DATA FOR REVIEW:
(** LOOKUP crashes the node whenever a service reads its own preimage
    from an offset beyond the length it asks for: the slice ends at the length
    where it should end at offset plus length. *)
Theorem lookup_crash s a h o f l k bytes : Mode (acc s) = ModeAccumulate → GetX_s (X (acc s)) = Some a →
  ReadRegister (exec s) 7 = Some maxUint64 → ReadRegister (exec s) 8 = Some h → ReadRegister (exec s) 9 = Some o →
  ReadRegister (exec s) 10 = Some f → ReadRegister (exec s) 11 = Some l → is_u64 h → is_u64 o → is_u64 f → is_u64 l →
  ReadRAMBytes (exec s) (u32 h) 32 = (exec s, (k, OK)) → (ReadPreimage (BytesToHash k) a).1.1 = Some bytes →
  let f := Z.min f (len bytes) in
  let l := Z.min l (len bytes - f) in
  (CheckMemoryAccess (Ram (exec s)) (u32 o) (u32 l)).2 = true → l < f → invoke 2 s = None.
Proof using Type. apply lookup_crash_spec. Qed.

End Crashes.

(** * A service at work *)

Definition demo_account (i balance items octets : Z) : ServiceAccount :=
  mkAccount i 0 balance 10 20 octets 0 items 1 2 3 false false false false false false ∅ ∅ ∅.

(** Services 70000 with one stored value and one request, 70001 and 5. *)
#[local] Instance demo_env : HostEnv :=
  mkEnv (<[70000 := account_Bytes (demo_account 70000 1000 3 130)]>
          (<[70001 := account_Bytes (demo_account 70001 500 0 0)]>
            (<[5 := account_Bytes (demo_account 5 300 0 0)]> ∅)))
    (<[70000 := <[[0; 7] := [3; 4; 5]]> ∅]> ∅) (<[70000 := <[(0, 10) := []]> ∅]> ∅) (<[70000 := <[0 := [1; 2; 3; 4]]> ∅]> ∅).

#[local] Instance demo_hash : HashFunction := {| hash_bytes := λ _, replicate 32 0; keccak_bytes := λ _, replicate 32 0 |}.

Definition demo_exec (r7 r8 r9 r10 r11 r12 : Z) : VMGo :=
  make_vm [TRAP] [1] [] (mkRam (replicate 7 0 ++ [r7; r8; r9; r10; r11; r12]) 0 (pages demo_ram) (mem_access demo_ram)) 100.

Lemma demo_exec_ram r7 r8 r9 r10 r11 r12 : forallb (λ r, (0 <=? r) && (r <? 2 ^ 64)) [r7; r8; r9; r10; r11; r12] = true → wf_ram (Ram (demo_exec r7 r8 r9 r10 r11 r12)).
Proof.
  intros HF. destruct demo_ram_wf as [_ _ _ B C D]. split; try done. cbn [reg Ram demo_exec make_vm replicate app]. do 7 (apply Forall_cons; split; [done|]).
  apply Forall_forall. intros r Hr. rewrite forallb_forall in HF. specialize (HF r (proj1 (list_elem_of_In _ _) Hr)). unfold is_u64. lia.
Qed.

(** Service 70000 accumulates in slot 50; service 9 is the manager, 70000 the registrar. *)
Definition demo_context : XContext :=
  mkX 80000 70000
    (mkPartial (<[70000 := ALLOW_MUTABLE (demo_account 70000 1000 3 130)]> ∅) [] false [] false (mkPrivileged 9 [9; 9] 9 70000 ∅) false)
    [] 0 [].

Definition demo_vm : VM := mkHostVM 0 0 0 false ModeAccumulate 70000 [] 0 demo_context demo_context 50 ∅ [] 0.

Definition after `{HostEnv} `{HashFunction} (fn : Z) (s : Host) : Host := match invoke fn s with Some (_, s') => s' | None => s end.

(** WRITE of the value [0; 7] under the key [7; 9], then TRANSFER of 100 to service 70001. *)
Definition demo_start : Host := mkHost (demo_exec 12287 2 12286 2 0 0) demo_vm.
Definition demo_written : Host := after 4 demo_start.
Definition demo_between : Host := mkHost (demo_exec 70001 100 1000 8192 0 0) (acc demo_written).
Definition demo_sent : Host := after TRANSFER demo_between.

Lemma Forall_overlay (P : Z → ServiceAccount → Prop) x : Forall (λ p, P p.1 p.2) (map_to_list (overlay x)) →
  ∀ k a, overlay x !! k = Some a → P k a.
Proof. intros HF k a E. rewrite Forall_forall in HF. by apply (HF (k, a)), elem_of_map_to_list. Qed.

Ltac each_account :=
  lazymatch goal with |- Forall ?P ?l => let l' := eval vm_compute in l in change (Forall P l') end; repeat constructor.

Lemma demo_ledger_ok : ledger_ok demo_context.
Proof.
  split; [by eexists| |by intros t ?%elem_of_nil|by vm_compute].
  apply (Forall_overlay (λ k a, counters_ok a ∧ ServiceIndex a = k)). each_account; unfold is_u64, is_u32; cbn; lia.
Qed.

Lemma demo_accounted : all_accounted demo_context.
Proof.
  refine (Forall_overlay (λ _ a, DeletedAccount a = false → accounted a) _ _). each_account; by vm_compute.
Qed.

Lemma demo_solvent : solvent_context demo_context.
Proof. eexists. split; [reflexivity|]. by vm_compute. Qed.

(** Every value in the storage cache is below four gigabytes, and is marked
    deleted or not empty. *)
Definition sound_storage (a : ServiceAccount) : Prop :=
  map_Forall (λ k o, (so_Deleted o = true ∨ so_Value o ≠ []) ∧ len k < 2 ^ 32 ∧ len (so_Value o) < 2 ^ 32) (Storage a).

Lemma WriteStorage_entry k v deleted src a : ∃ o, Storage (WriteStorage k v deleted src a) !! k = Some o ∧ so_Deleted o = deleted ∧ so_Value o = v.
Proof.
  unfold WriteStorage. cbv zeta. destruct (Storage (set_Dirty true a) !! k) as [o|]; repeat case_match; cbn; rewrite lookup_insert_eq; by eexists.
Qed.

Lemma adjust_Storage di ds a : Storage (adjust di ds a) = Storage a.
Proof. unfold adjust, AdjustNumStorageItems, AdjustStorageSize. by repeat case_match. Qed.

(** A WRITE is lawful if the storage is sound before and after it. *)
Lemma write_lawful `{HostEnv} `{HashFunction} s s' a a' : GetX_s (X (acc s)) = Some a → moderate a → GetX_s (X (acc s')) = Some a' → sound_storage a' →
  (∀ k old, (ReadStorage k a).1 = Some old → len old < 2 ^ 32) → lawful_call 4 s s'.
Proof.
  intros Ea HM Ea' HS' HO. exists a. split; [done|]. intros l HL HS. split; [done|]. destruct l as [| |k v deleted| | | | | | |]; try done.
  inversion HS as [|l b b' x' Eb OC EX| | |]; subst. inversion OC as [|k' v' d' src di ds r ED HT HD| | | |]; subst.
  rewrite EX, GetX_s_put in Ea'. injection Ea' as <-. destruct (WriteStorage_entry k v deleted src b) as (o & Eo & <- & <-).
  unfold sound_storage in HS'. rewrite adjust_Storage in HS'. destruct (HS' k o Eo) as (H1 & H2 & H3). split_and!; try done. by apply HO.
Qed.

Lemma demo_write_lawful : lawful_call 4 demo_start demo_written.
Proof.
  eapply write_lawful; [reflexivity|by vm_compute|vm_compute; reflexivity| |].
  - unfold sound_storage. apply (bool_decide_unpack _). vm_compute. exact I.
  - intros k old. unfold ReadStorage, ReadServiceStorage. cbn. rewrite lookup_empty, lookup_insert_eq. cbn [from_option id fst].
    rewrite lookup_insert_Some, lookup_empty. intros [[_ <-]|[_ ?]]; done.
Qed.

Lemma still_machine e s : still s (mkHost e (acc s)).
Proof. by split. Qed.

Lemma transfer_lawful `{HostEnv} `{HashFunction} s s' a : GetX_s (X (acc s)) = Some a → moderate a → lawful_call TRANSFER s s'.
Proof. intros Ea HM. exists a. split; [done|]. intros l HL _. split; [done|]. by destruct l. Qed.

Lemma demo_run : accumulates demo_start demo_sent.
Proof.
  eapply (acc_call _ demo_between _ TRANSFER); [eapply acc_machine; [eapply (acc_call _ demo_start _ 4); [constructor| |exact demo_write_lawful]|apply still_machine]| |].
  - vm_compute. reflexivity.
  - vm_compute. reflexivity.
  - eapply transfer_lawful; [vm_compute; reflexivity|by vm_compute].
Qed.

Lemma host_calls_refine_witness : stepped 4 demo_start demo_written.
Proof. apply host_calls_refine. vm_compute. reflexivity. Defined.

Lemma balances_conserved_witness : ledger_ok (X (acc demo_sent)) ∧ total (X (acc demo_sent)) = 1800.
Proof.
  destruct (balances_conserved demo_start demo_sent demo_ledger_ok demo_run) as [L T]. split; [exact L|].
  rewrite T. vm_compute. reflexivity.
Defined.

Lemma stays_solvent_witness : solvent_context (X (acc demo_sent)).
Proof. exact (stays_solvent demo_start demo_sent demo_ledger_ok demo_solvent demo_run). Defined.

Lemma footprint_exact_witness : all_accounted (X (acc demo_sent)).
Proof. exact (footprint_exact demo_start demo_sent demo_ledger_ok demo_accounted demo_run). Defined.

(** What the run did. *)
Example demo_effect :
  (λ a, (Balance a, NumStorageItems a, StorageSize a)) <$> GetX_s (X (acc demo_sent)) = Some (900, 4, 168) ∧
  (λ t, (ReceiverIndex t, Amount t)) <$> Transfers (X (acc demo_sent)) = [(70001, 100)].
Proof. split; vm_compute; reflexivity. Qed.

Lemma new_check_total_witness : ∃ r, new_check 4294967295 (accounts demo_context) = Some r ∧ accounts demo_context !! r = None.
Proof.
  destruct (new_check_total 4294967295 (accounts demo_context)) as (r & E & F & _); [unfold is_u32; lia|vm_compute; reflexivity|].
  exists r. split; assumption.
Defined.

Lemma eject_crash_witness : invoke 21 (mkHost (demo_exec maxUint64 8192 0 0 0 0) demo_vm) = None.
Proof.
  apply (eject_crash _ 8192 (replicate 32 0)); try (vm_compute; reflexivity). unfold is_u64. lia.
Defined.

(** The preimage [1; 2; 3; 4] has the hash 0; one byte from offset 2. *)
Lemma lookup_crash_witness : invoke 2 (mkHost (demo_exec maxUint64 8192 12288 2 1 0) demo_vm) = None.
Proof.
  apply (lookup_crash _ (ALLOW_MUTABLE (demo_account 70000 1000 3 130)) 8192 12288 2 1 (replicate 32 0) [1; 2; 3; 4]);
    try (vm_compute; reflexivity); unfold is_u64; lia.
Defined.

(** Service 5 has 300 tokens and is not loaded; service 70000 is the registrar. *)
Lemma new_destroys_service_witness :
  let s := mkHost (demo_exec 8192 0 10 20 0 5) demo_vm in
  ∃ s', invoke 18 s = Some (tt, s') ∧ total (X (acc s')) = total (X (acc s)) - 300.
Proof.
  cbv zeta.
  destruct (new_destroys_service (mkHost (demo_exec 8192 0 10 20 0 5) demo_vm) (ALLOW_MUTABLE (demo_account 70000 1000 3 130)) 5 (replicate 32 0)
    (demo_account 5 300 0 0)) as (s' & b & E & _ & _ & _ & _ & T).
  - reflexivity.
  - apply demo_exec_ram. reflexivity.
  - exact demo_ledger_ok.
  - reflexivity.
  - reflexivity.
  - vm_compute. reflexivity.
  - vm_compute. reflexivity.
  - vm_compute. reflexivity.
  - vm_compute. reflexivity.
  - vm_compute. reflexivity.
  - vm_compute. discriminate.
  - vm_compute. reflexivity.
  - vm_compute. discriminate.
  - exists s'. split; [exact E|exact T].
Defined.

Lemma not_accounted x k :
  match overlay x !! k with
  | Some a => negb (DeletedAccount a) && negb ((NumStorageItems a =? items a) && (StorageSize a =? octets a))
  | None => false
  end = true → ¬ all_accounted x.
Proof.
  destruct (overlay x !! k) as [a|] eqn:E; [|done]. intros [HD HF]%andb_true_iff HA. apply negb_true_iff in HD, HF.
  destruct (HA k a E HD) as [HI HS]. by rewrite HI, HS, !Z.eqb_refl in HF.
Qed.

REQUIREMENT: List each line in the listing that contains the string "accounts".

ANSWER TO THE EXERCISE:
Lemma new_check_total_witness : ∃ r, new_check 4294967295 (accounts demo_context) = Some r ∧ accounts demo_context !! r = None.
  destruct (new_check_total 4294967295 (accounts demo_context)) as (r & E & F & _); [unfold is_u32; lia|vm_compute; reflexivity|].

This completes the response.